Strong Operational Cash Generation and Deleveraging
Generated approximately $13 million in free cash flow during the 12-month period (before the $6 million Tennessee facility purchase). Net bank debt less cash improved to $18.5 million on Dec 31, 2025, down from $21.5 million a year earlier. Interest expense declined from $1.9 million to $1.6 million due to lower debt and rates.
Margin and Expense Discipline
Full-year gross margin was 39.4% (up slightly from 39.3% in 2024). Q4 gross margin was 38.2% (a modest 0.5 percentage-point decline vs. Q4 2024), while SG&A improved in Q4 to $15.2 million or 32% of sales (vs. $15.5 million or 34% in Q4 2024). Operating profit in Q4 increased 27% year-over-year.
Geographic and Category Growth
Europe net sales increased 22% in local currency in the quarter and 4% for the year (benefiting from the Oct 1 acquisition of cutting and sharpening tools). Canada net sales rose 14% in the quarter and 16% for the year, driven by strong first aid product sales. U.S. first aid and medical product sales were strong despite flat overall U.S. sales.
Strategic M&A and Asset Investments
Acquired My Medic in Jan 2026 (approximate 2025 revenues $19M; purchase price ~$18.7M with $1M earn-out and $3M holdback). Acquired German cutting/sharpening business Oct 2025 (annual sales ~$2M; purchase price $1.6M). Purchased a 78,000 sq ft Tennessee facility for ~$6M to expand Spill Magic and blood-borne pathogen kit production and invested in Med-Nap capacity and microbiology lab preparations for medical-grade domestic supply.

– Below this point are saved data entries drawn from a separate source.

(** * Retrieval-augmented movie chat notebook: embedding and properties

    Shallow embedding of the Python cells of
    [sagemaker/sagemaker-llm-rag.ipynb]: the document loading loop, the
    instruction formatter, the SageMaker content handler, the prompt template
    and the widget-driven chat loop ([ChatUX]).

    Conventions.
    - A Python [str] is a [string]; each [ascii] is one code point below 256.
    - A raised exception is the [Raise] branch of [result]; the exceptions are
      the Python built-in ones the cells can raise.
    - A [dict] is an association list in insertion order with distinct keys.
    - Mutable widgets live in a store and are referred to by index. *)

From Stdlib Require Import ZArith Ascii String Lia DecimalString.
From stdpp Require Import base list strings.

Local Open Scope string_scope.
Local Open Scope list_scope.

(** ** Python primitives *)

Module Py.

(** A Python [float], kept as the decimal it was written as:
    [FDec neg m e] is (-1)^neg * m * 10^e. The rounding to binary64 is
    applied where a value is compared ([float_is_zero]). *)
Inductive pyfloat :=
| FNan
| FInf (neg : bool)
| FDec (neg : bool) (m : N) (e : Z).

(** The values [json] reads and writes. *)
#[warnings="-register-all"]
Inductive pyval :=
| VNone
| VBool (b : bool)
| VInt (z : Z)
| VFloat (f : pyfloat)
| VStr (s : string)
| VList (l : list pyval)
| VDict (d : list (string * pyval)).

(** The exception classes raised by the modelled cells; all of them are
    subclasses of Python's [Exception]. [Failure] stands for an exception
    coming out of an external service call, with its message. *)
Inductive exn :=
| IndexError
| KeyError (k : pyval)
| ValueError (arg : string)
| TypeError
| AttributeError
| Failure (msg : string).

Inductive result (A : Type) :=
| Ok (a : A)
| Raise (e : exn).
Arguments Ok {A} a.
Arguments Raise {A} e.

Definition bind {A B} (m : result A) (k : A -> result B) : result B :=
  match m with
  | Ok a => k a
  | Raise e => Raise e
  end.

Definition is_ok {A} (m : result A) : bool :=
  match m with Ok _ => true | Raise _ => false end.

(** The double quote character, and a one-character string of it. *)
Definition dquote : ascii := ascii_of_nat 34.
Definition DQ : string := String dquote EmptyString.
Definition LF : string := String (ascii_of_nat 10) EmptyString.

(** [str.isspace] on one code point below 256: tab, line feed, vertical
    tab, form feed, carriage return, the separators 28 to 31, space, next
    line (133) and no-break space (160). *)
Definition is_space (c : ascii) : bool :=
  let n := nat_of_ascii c in
  (Nat.leb 9 n && Nat.leb n 13) || (Nat.leb 28 n && Nat.leb n 32)
  || Nat.eqb n 133 || Nat.eqb n 160.

Fixpoint lstrip (s : string) : string :=
  match s with
  | EmptyString => EmptyString
  | String c s' => if is_space c then lstrip s' else s
  end.

Fixpoint rstrip (s : string) : string :=
  match s with
  | EmptyString => EmptyString
  | String c s' =>
      match rstrip s' with
      | EmptyString => if is_space c then EmptyString else String c EmptyString
      | r => String c r
      end
  end.

(** [s.strip()] *)
Definition strip (s : string) : string := rstrip (lstrip s).

(** [sep.join(parts)] *)
Fixpoint join (sep : string) (parts : list string) : string :=
  match parts with
  | [] => EmptyString
  | [p] => p
  | p :: ps => p +:+ sep +:+ join sep ps
  end.

(** [s.split(sep)] for a one-character separator: the pieces between the
    occurrences of [sep]; never empty. *)
Fixpoint split (sep : ascii) (s : string) : list string :=
  match s with
  | EmptyString => [EmptyString]
  | String c s' =>
      if Ascii.eqb c sep then EmptyString :: split sep s'
      else match split sep s' with
           | p :: ps => String c p :: ps
           | [] => [String c EmptyString]
           end
  end.

(** [l[i]] for [i >= 0] *)
Definition index {A} (l : list A) (i : nat) : result A :=
  match l !! i with
  | Some x => Ok x
  | None => Raise IndexError
  end.

(** [l[-1]] *)
Definition index_last {A} (l : list A) : result A :=
  match last l with
  | Some x => Ok x
  | None => Raise IndexError
  end.

(** [l[::2]] *)
Fixpoint slice_even {A} (l : list A) : list A :=
  match l with
  | [] => []
  | x :: l' =>
      x :: match l' with
           | [] => []
           | _ :: l'' => slice_even l''
           end
  end.

(** [l[1::2]] *)
Definition slice_odd {A} (l : list A) : list A :=
  match l with
  | [] => []
  | _ :: l' => slice_even l'
  end.

(** A [Dict[str, V]]: insertion order, distinct keys. *)
Definition dict (V : Type) := list (string * V).

Fixpoint dict_find {V} (d : dict V) (k : string) : option V :=
  match d with
  | [] => None
  | (k', v) :: d' => if String.eqb k' k then Some v else dict_find d' k
  end.

(** [d[k]] *)
Definition getitem {V} (d : dict V) (k : string) : result V :=
  match dict_find d k with
  | Some v => Ok v
  | None => Raise (KeyError (VStr k))
  end.

End Py.

Import Py.

#[export] Instance result_bind : MBind result := fun A B k m => bind m k.
#[export] Instance result_ret : MRet result := fun A a => Ok a.

(** ** Instruction formatting *)

(** The loop of [format_instructions] over the zipped (user, answer) pairs,
    extending the list [prompt]. *)
Fixpoint format_pairs (pairs : list (dict string * dict string))
    (prompt : list string) : result (list string) :=
  match pairs with
  | [] => Ok prompt
  | (user, answer) :: rest =>
      u ← getitem user "content";
      a ← getitem answer "content";
      format_pairs rest
        (prompt ++ ["<s>"; "[INST] "; strip u; " [/INST] "; strip a; "</s>"])
  end.

Definition format_instructions (instructions : list (dict string))
    : result string :=
  prompt ← format_pairs
              (zip (slice_even instructions) (slice_odd instructions)) [];
  final ← index_last instructions;
  c ← getitem final "content";
  Ok (join "" (prompt ++ ["<s>"; "[INST] "; strip c; " [/INST] "])).

Definition msg (role content : string) : dict string :=
  [("role", role); ("content", content)].

(** ** [float(str)] *)

Definition is_digit (c : ascii) : bool :=
  let n := nat_of_ascii c in Nat.leb 48 n && Nat.leb n 57.

Definition digit_val (c : ascii) : N := N.of_nat (nat_of_ascii c - 48).

(** ASCII lower case of one character, as the comparison of [inf] and
    [nan] ignores case. *)
Definition lower (c : ascii) : ascii :=
  let n := nat_of_ascii c in
  if Nat.leb 65 n && Nat.leb n 90 then ascii_of_nat (n + 32) else c.

Fixpoint lower_str (s : string) : string :=
  match s with
  | EmptyString => EmptyString
  | String c s' => String (lower c) (lower_str s')
  end.

(** An underscore is accepted only between two digits; [prev] is the
    character before [s]. *)
Fixpoint underscores_ok (prev : option ascii) (s : string) : bool :=
  match s with
  | EmptyString =>
      match prev with
      | Some p => negb (Ascii.eqb p "_")
      | None => true
      end
  | String c s' =>
      let after_digit :=
        match prev with Some p => is_digit p | None => false end in
      let after_underscore :=
        match prev with Some p => Ascii.eqb p "_" | None => false end in
      (if Ascii.eqb c "_" then after_digit
       else if after_underscore then is_digit c else true)
      && underscores_ok (Some c) s'
  end.

Fixpoint remove_underscores (s : string) : string :=
  match s with
  | EmptyString => EmptyString
  | String c s' =>
      if Ascii.eqb c "_" then remove_underscores s'
      else String c (remove_underscores s')
  end.

(** Reads the leading decimal digits of [s] onto the number [acc]; returns
    the number, how many digits were read, and the rest. *)
Fixpoint take_digits (s : string) (acc : N) (count : nat) : N * nat * string :=
  match s with
  | String c s' =>
      if is_digit c then take_digits s' (acc * 10 + digit_val c)%N (S count)
      else (acc, count, s)
  | EmptyString => (acc, count, s)
  end.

Product & Technology Innovations
Introduced a patented automatic replenishment system for industrial first aid refills (projected customer savings of 30%–50%+ vs. traditional van-based delivery). Expanded nonstick and ceramic cutting tool lines, invested in robotics at three U.S. sites, implemented inventory optimization software and nightly drone inventory reconciliation at Rocky Mount, NC.

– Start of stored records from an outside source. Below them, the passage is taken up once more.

(** The cell (row [j], column [i]) of the returned matrix is the entry
    [3 i + j] of the rotated array. *)
Lemma steering_cells sin cos theta phi dx dy W phases inf :
  steering_phases sin cos theta phi dx dy W = Ok (phases, inf) ->
  exists rotated c span,
    _rotate_into_window (map fst (base_loop sin cos theta phi dx dy)) W default_atol
      = Ok (rotated, c, span) /\
    inf = mk_info c span /\
    forall i j, (i < 3)%nat -> (j < 3)%nat ->
      cell phases j i = nth (3 * i + j) rotated NaN.
Proof.
  unfold steering_phases.
  destruct (_rotate_into_window _ _ _) as [[[rotated c] span]|e] eqn:E; [|discriminate].
  cbn [bind]. intros H. injection H as <- <-.
  exists rotated, c, span. split; [reflexivity|]. split; [reflexivity|].
  pose proof (rotate_length _ _ _ _ _ _ E) as Hlen.
  rewrite base_loop_length in Hlen.
  destruct rotated as [|r0 [|r1 [|r2 [|r3 [|r4 [|r5 [|r6 [|r7 [|r8 [|]]]]]]]]]];
    try discriminate Hlen.
  intros i j Hi Hj.
  destruct i as [|[|[|i]]]; [| | |lia];
    (destruct j as [|[|[|j]]]; [| | |lia]); reflexivity.
Qed.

Supply Chain Agility and Sourcing Diversification
Responded rapidly to tariff changes by moving over 50 containers when China tariffs were reduced (from 145% to 30%), broadened manufacturing to Vietnam, Thailand, Malaysia, India and Egypt, and negotiated supplier cost reductions and lower freight rates to support customer orders and preserve margins.